LePage, who supports right-to-work-for-less laws and pushed to weaken child labor laws, claimed the mural was compared with North Korean propaganda. But Mount Holyoke College President Lynn Pasquerella put LePage's actions into proper perspective when she said they conjure "thoughts of rewriting history prevalent in totalitarian regimes."
The Maine AFL-CIO is leading a lawsuit to force LePage to return the mural to its previous display site at the state Department of Labor.
Host Brian Williams decided to ask an unprepared LePage about the mural and suddenly the Governor had an brand-new, never before reported reason for why the mural was taken down; here is the clip.
"My objection to the mural is simply where the money came from. The money was taken out of the unemployment insurance fund which is dedicated to provide benefits to unemployed workers. They robbed that account to build that mural. Until they pay for it, it stays hidden."
(Who is the "they" LePage is referring to, to whom the apparent ransom or shake-down or pay-off money is supposed to be paid and other details are still murky.)
Maine media was quick to jump onto these new statements:
The Administration originally removed the mural because of its messaging. The mural portrays only one party that the Department of Labor serves - workers not job creators. In order to change the culture the decision was made to find a more appropriate location for the mural.
It was then discovered how the mural was funded and that these funds could have been put into the Unemployment Trust Fund for Mainers to benefit from. When the Governor learned of this it further supported the decision.
The Governor took part in this panel discussion to speak about education; however, it is clear that NBC had an entirely different agenda for Governor LePage. With limited time to answer the question the Governor chose to speak about the most disturbing aspect - that this money could have been put into the Unemployment Trust Fund rather than used on a mural. This information was underreported by media this spring.
Maine AFL-CIO Disappointed in Governor LePage's Latest Mural Comments
Statement by Maine AFL-CIO Executive Director, Matt Schlobohm
The Maine AFL-CIO is deeply disappointed in the Governor LePage's latest comments regarding the labor mural made during an appearance on an NBC Education Summit earlier this week.
Governor LePage's explanations for removing the mural have changed numerous times now. Initially the mural was removed because of an "anonymous letter," then it was too "one sided" and now seven months later Governor LePage has a new explanation. The real issue, however, is not the Governor's motivations; it is his actions.
The Governor's decision to remove the mural disrespects generations of hardworking Maine people and erases their history. It is also part of his divisive, anti-worker agenda which has included rolling back child labor laws, attacking collective bargaining rights and undermining the retirement security of retired teachers and seniors.
The Governor has had every opportunity to take the high road, admit he made a mistake and end Maine's mural embarrassment. Instead of making new excuses and spreading disinformation, he should restore the mural to its proper place.
LePage Must Substantiate Allegations Labor Mural "Robbed" Unemployment Fund
It appears LePage is now taking issue with a portion of the mural expenditure that was paid for with federal Reed Act unemployment insurance funds.

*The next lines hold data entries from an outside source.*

Lemma run_system_update_contact device_id bundle operation_id validation_mode health compatibility :
  spec (run_system_update preserve validate_identity device_id bundle operation_id validation_mode health compatibility)
    (λ o t, (0 < count is_system_write t)%nat → ∀ e, o = Raised e → catches LOST_CONTACT e = false).
Proof.
  unfold run_system_update. do 3 (apply once_happened; [counts | intros]). cbv zeta.
  do 7 (apply once_happened; [counts | intros]). destruct (_ && _); [apply spec_throw; unfold count; simpl; lia |].
  do 4 (apply once_happened; [counts | intros]). eapply spec_mono; [| intros o t Ho _; exact Ho].
  apply spec_bind. eapply spec_mono.
  { apply spec_converted; [apply update_and_observe_appending | done | apply spec_note; [done | by left]]. }
  intros [o|e|] t Ho; [| intros e' [= <-]; by apply Ho | done]. cbv zeta.
  apply spec_calm_bind.
  { unfold check_receipt. case_match; [by apply calm_raise |]. case_match; [by apply calm_raise |].
    apply calm_bind; [apply calm_int | intros z]. case_match; [by apply calm_raise |].
    case_match; [| apply calm_ok]. unfold raise_if. case_match; [by apply calm_raise | apply calm_ok]. }
  intros []. apply spec_calm_bind.
  { unfold check_application. case_match; [| apply calm_ok]. apply calm_bind; [done | intros; apply calm_ok]. }
  intros va. apply spec_calm_bind.
  { unfold check_recovery. case_match; [| apply calm_ok]. case_match; [by apply calm_raise |].
    apply calm_bind; [done | intros; apply calm_ok]. }
  intros vr. by apply spec_ret.
Qed.

Lemma report_update_progress_tracks operation_id p : tracks false (report_update_progress operation_id p).
Proof.
  unfold report_update_progress. trackings. apply tracks_bind; [apply get_last_progress_tracks |]. trackings.
  apply tracks_bind; [apply set_last_progress_tracks |]. trackings.
Qed.
Lemma healthy_event_tracks device_id writer_boot st : tracks_leaving (healthy_event device_id writer_boot st).
Proof. unfold healthy_event. apply tracks_leaving_attempt; [intros d | by eexists]. apply tracks_leaves. trackings. Qed.
Lemma update_and_observe_tracks device_id bundle operation_id wire_id writer_boot b :
  tracks b (update_and_observe device_id bundle operation_id wire_id writer_boot).
Proof.
  unfold update_and_observe. apply tracks_bind.
  { apply tracks_ask_calling. intros p. apply tracks_loosely, report_update_progress_tracks. }
  trackings. apply tracks_bind_loose.
  - destruct (is_str _ _); [by apply tracks_loosely, tracks_ret |]. apply loosely_swallowing. trackings.
  - intros [] c. apply tracks_bind; [apply tracks_until_deadline, healthy_event_tracks |]. trackings.
Qed.

(** A computed value takes no answer. *)
Lemma lift_quiet {A B} (r : res A) (f : A → W B) :
  (∀ a, spec (f a) (λ _ t, contact_lost t = false)) → spec (lift r ≫= f) (λ _ t, contact_lost t = false).
Proof. intros Hf. apply spec_bind, spec_lift; [intros a _; apply Hf | done]. Qed.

However, in April of this year an official with the U.S. Department of Labor informed the Maine Department of Labor that the the mural expenditure was justified:
The Reed Act permits a participating state to use its Reed Act funds, under an appropriation by the state legislature, for the administration of its [Unemployment Compensation] law and public employment offices. The state properly complied with this requirement in paying, under an appropriation, 63.39 percent of the commission from the Reed Act funds in its [Unemployment Trust Fund] account, since the display of this art work in your headquarters served these administrative purposes.